Vilius-Stankaitis commented 1 year ago

Mhm, I will investigate this. Cheers

larspett commented 1 year ago

@Vilius-Stankaitis I try to switch between common names in Swedish and scientific names but only get Swedish ones all the time (unless I enter the scientific name manually, then it sticks). I try changing the common/scientific option in settings but nothing happens. Shouldn't it?

Vilius-Stankaitis commented 1 year ago

I sent you an email last week with more details (could you check the span folder). I will create a new ticket.

larspett commented 1 year ago

@Vilius-Stankaitis hi haven't received such an email from you directly (not in the spam folder either). Can you please resend with cc to lars.b.pettersson@gmail.com.

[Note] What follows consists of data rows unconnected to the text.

Lemma Commit_appends w r w' : Commit_Jrnl w = (r, w') → 0 < Jrnl_Pend (st w) →
  Jrnl_Count (st w) + Jrnl_Pend (st w) < Compact_Limit →
  disk w' = {| d_state := d_state (disk w); d_journal := Some (default "" (d_journal (disk w)) +:+ Jrnl_Buf (st w)) |}.
Proof.
  unfold Commit_Jrnl. intros E Hp Hl. rewrite (proj2 (Z.eqb_neq _ _)), (proj2 (Z.leb_gt _ _)) in E by lia.
  by injection E as _ <-.
Qed.

Lemma J_Obj_inr n w w' : J_Obj n w = (inr (), w') → ∃ l, w' = on_state (append_jrnl l) w.
Proof. unfold J_Obj, mbind, ada_bind, gets. destruct (Index (st w) !! n); [|done]. intros [= <-]. eauto. Qed.

Lemma content_same c key m m' d : m_Id m' = m_Id m → m_Composite m' = m_Composite m → m_Size m' = m_Size m →
  content c key m d → content c key m' d.
Proof. unfold content. by intros -> -> ->. Qed.

(** ** Put, then get *)

Lemma Put_Object_inr (w w' : world C) n data mode retain_for meta :
  Put_Object n data mode retain_for meta w = (inr (), w') → ∃ w1 id comp m e dg,
    store_data data w = (inr (id, comp), w1) ∧ st w1 = st w ∧ store w' = store w1 ∧
    m = {| m_Id := id; m_Lock := Retention.Create_Lock mode (Now (st w) + retain_for) (Now (st w)); m_Composite := comp;
           m_Quarantined := false; m_Size := Z.of_nat (length data); m_User_Meta := meta |} ∧
    Index (st w') = <[n := m]> (Index (st w)) ∧ Name_Digest n = inr dg ∧
    next_entry (st w) Lock_Created dg (Now (st w) + retain_for) = Some e ∧ Log (st w') = Log (st w) ++ [e] ∧
    Key (st w') = Key (st w) ∧ Ingest_Only (st w') = Ingest_Only (st w) ∧ Clock (st w') = Clock (st w) ∧
    Op_Sealed (st w) = false ∧ Op_Sealed (st w') = false ∧
    (Jrnl_Buf (st w) = "" → Jrnl_Pend (st w) = 0 → Jrnl_Count (st w) + 2 < Compact_Limit →
     disk w' = {| d_state := d_state (disk w);
                  d_journal := Some (default "" (d_journal (disk w)) +:+ unlines [A_Line e; Obj_Line n m]) |}).
Proof.
  unfold Put_Object. intros Hput.
  apply ada_bind_inr in Hput as ([] & w1 & (-> & Hs & _)%Check_Ingest_inr & Hput).
  apply ada_bind_inr in Hput as ([] & w1 & [-> _]%raise_when_inr & Hput).
  rewrite (ada_bind_inr_l (gets st) _ _ _ _ eq_refl) in Hput.
  apply ada_bind_inr in Hput as (t & w1 & (-> & -> & Ht)%add_upto_inr & Hput).
  apply ada_bind_inr in Hput as ([id comp] & w1 & Hst & Hput).
  assert (Es : st w1 = st w ∧ disk w1 = disk w) by (pose proof (store_only_data data w) as E; by rewrite Hst in E).
  destruct Es as [Es Ed]. rewrite (ada_bind_inr_l (modify_st _) _ _ () _ eq_refl) in Hput.
  apply ada_bind_inr in Hput as (dg & w2 & Hdg & Hput). injection Hdg as Hdg <-.
  apply ada_bind_inr in Hput as ([] & w2 & (e & He & ->)%Add_Audit_inr & Hput).
  erewrite ada_bind_inr_l in Hput; [|apply J_Obj_eq, lookup_insert_eq].
  pose proof (Commit_appends _ _ _ Hput) as Hdisk. apply Commit_inr in Hput as [E1 E2 E3 E4 E5 _ E6 E7].
  cbn [on_state st disk store append_jrnl with_Log with_Index with_Jrnl_Pend with_Jrnl_Buf Jrnl_Pend Jrnl_Buf Jrnl_Count
       Key Index Log Ingest_Only Clock Op_Sealed] in *.
  rewrite Es in *. rewrite Ed in Hdisk.
  eexists w1, id, comp, _, e, dg. split_and!; try reflexivity; try assumption; try congruence.
  intros EB EP Hlim. rewrite EB, EP in Hdisk. rewrite Hdisk by lia.
  cbn [unlines]. by rewrite str_app_nil_l, str_app_nil_r, <- !str_app_assoc.
Qed.

(** C11: A put that returned, with nothing in the way in the store: the index has
    one entry under the name, locked in the given mode until the trusted time
    of the put plus the retention period, with the size and the metadata; the
    audit log has one more entry, which records this lock; the other entries
    are as they were; and reading the object gives the bytes that were put,
    also when they were stored in parts. *)
Theorem put_then_get (w w' : world C) (n : string) (data : list Byte.byte) (mode : Retention.Lock_Mode)
  (retain_for : Trusted_Time) (meta : string)
  (Hput : Put_Object n data mode retain_for meta w = (inr (), w')) (Hclean : clean_object w data) :
  (∃ m, Index (st w') = <[n := m]> (Index (st w)) ∧
     m_Lock m = Retention.Create_Lock mode (Now (st w) + retain_for) (Now (st w)) ∧
     m_Size m = Z.of_nat (length data) ∧ m_User_Meta m = meta) ∧
  (∃ e, Log (st w') = Log (st w) ++ [e] ∧ Kind e = Lock_Created ∧ Detail e = Now (st w) + retain_for ∧
     Name_Digest n = inr (Subject e)) ∧
  (Ingest_Only (st w) = false → Get_Object n w' = (inr data, w')).
Proof.
  destruct (Put_Object_inr _ _ _ _ _ _ _ Hput)
    as (w1 & id & comp & m & e & dg & Hst & Es & E1 & Em & EI & Edg & He & EL & EK & EO & _ & _ & _ & _).
  destruct (store_data_content data w id comp w1 m Hst Hclean) as [_ Hc]; [by subst m..|].
  apply next_entry_kind in He as (Ek & Esub & Ed & _).
  split_and!.
  - exists m. by subst m.
  - exists e. split_and!; try done. by rewrite Esub.
  - intros Ho. apply (Get_content w' n m data); [by rewrite EI, lookup_insert_eq|by subst m|congruence|].
    by rewrite E1, EK.
Qed.

(** ** Multipart uploads *)

Notation part := (Z * list Byte.byte)%type.

(** The stored parts [ps] hold the data of [l], part by part. *)
Definition parts_hold c (key : list Byte.byte) (ps : list (Z * string)) (l : list part) : Prop :=
  Forall2 (λ a b, a.1 = b.1 ∧ id_ok a.2 ∧ cas_stored c key a.2 b.2) ps l.

Lemma parts_hold_mono c c' key ps l : (∀ id p, cas_stored c key id p → cas_stored c' key id p) →
  parts_hold c key ps l → parts_hold c' key ps l.
Proof. intros Hm Hl. eapply Forall2_impl; [exact Hl|]. intros a b (? & ? & ?). auto. Qed.

Lemma parts_hold_keys c key ps l : parts_hold c key ps l → ps.*1 = l.*1.
Proof. induction 1 as [|a b ps l (E & _) _ IH]; [done|]. by rewrite !fmap_cons, E, IH. Qed.

Lemma part_include_hold c key pn pid d ps l : parts_hold c key ps l → StronglySorted Z.lt l.*1 → pn ∉ l.*1 →
  id_ok pid → cas_stored c key pid d →
  ∃ l', parts_hold c key (part_include pn pid ps) l' ∧ l' ≡ₚ (pn, d) :: l ∧ StronglySorted Z.lt l'.*1.
Proof.
  intros Hl Hs Hn Hid Hd. induction Hl as [|[k v] [k' dv] ps l (E & Hk & Hv) Hl IH]; simpl in *.
  - exists [(pn, d)]. split_and!; [by constructor|done|].
    simpl. constructor; constructor.
  - subst k'. apply StronglySorted_inv in Hs as [Hs Hall].
    destruct (Z.ltb_spec pn k) as [Hlt|Hge].
    + exists ((pn, d) :: (k, dv) :: l). split_and!; [constructor; [done|by constructor]|done|]. simpl.
      constructor; [by constructor|]. constructor; [done|]. eapply Forall_impl; [exact Hall|]. simpl. lia.
    + destruct (Z.eqb_spec pn k) as [->|Hne]; [set_solver|].
      destruct IH as (l' & Hl' & Hp & Hs'); [done|set_solver|]. exists ((k, dv) :: l'). split_and!.
      * by constructor.
      * rewrite Hp. apply Permutation_swap.
      * simpl. constructor; [done|]. rewrite Hp. simpl. constructor; [lia|done].
Qed.

Lemma length_concat_perm (l l' : list part) : l ≡ₚ l' → length (concat l.*2) = length (concat l'.*2).
Proof.
  induction 1 as [|[] l l' _ IH|[] [] l|? ? ? _ IH1 _ IH2]; rewrite ?fmap_cons; cbn [concat snd];
    rewrite ?length_app; lia.
Qed.

(** An upload in progress: [l] in the order of the part numbers is what was
    uploaded so far. *)
Definition uploading (i : string) (u0 : Upload) (l : list part) w : Prop :=
  ∃ u, Uploads (st w) !! i = Some u ∧ u_Name u = u_Name u0 ∧ u_Mode u = u_Mode u0 ∧ u_Retain_For u = u_Retain_For u0 ∧
    parts_hold (store w) (Key (st w)) (u_Parts u) l ∧ StronglySorted Z.lt l.*1 ∧
    u_Total u = Z.of_nat (length (concat l.*2)).

Lemma Upload_Part_uploading i u0 l w w' pn d : uploading i u0 l w → Upload_Part i d pn w = (inr (), w') →
  0 < pn → pn ∉ l.*1 → cas_clean (store w) (Key (st w)) d →
  (∃ l', uploading i u0 l' w' ∧ l' ≡ₚ (pn, d) :: l) ∧ Key (st w') = Key (st w) ∧
  Index (st w') = Index (st w) ∧ Clock (st w') = Clock (st w) ∧ Ingest_Only (st w') = Ingest_Only (st w) ∧
  store w' = (cas_Put (Key (st w)) d (store w)).2.
Proof.
  intros (u & Eu & En & Em & Er & Hps & Hs & Htot) E Hpn Hnew Hcl. unfold Upload_Part in E.
  apply ada_bind_inr in E as ([] & w1 & (-> & _ & _)%Check_Ingest_inr & E).
  rewrite (ada_bind_inr_l (gets st) _ _ _ _ eq_refl), Eu in E.
  apply ada_bind_inr in E as (pid & w1 & Hp & E).
  pose proof (cas_put_stored _ _ _ _ Hp Hcl) as Hst. pose proof (cas_put_id _ _ _ _ Hp) as Hid.
  assert (Hk : ∀ id p, cas_stored (store w) (Key (st w)) id p → cas_stored (store w1) (Key (st w1)) id p)
    by (intros; by eapply cas_put_keeps).
  apply cas_put_inr in Hp as (c1 & Hp & ->). simpl in Hst, Hk.
  assert (Epn : next_part u pn = pn) by (unfold next_part; by rewrite (proj2 (Z.ltb_lt _ _) Hpn)).
  rewrite Epn in E. apply ada_bind_inr in E as ([] & w1 & [-> _]%raise_when_inr & E).
  assert (Ex : existsb (λ p, p.1 =? pn) (u_Parts u) = false).
  { apply not_true_iff_false. intros (x & Hx & Hx1)%existsb_exists. apply Z.eqb_eq in Hx1. apply Hnew.
    rewrite <- (parts_hold_keys _ _ _ _ Hps), <- Hx1. apply list_elem_of_fmap. exists x. split; [done|].
    by apply list_elem_of_In. }
  rewrite Ex in E. apply ada_bind_inr in E as (t & w1 & (-> & -> & Ht)%add_upto_inr & E). injection E as <-.
  destruct (part_include_hold c1 (Key (st w)) pn pid d (u_Parts u) l) as (l' & Hl' & Hperm & Hs'); try done.
  { by apply (parts_hold_mono (store w)). }
  split_and!; try done; [|simpl; by rewrite Hp]. exists l'. split; [|done]. eexists. cbn [on_state st store Uploads].
  split_and!; [apply lookup_insert_eq|done..|]. simpl.
  rewrite (length_concat_perm _ _ Hperm), fmap_cons. cbn [concat snd]. rewrite length_app, Htot. lia.
Qed.

Definition upload_all (i : string) (parts : list part) : Ada (world C) unit :=
  ada_iter (λ p, Upload_Part i p.2 p.1) parts.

Could have been stopped before the mailbox

Vilius-Stankaitis commented 1 year ago

Hi all,

a few mistakes:

"Gammafly" is not assigned to the Swedish common name.

"Gammaeule" currently is assigned to the Swedish common names list (should be assigned to German).

Could someone fix this?

Thank you

JimBacon commented 1 year ago

@Vilius-Stankaitis I've fixed the names for Autographa gamma mentioned in your comment above, thanks.

I'm going to import another 221 Swedish moth names this afternoon that have been matched to scientific names already in our list. There are a further 88 Swedish names still to come once they have a matching scientific name in the moth list.

JimBacon commented 1 year ago

I've uploaded the following 232 Swedish moth names; a few more than expected as I found some synonyms among the names I thought were unmatched. I haven't added the synonyms at the moment.

swedish-moth-names.csv

Furthermore, I

This leaves 74 unmatched names still to import.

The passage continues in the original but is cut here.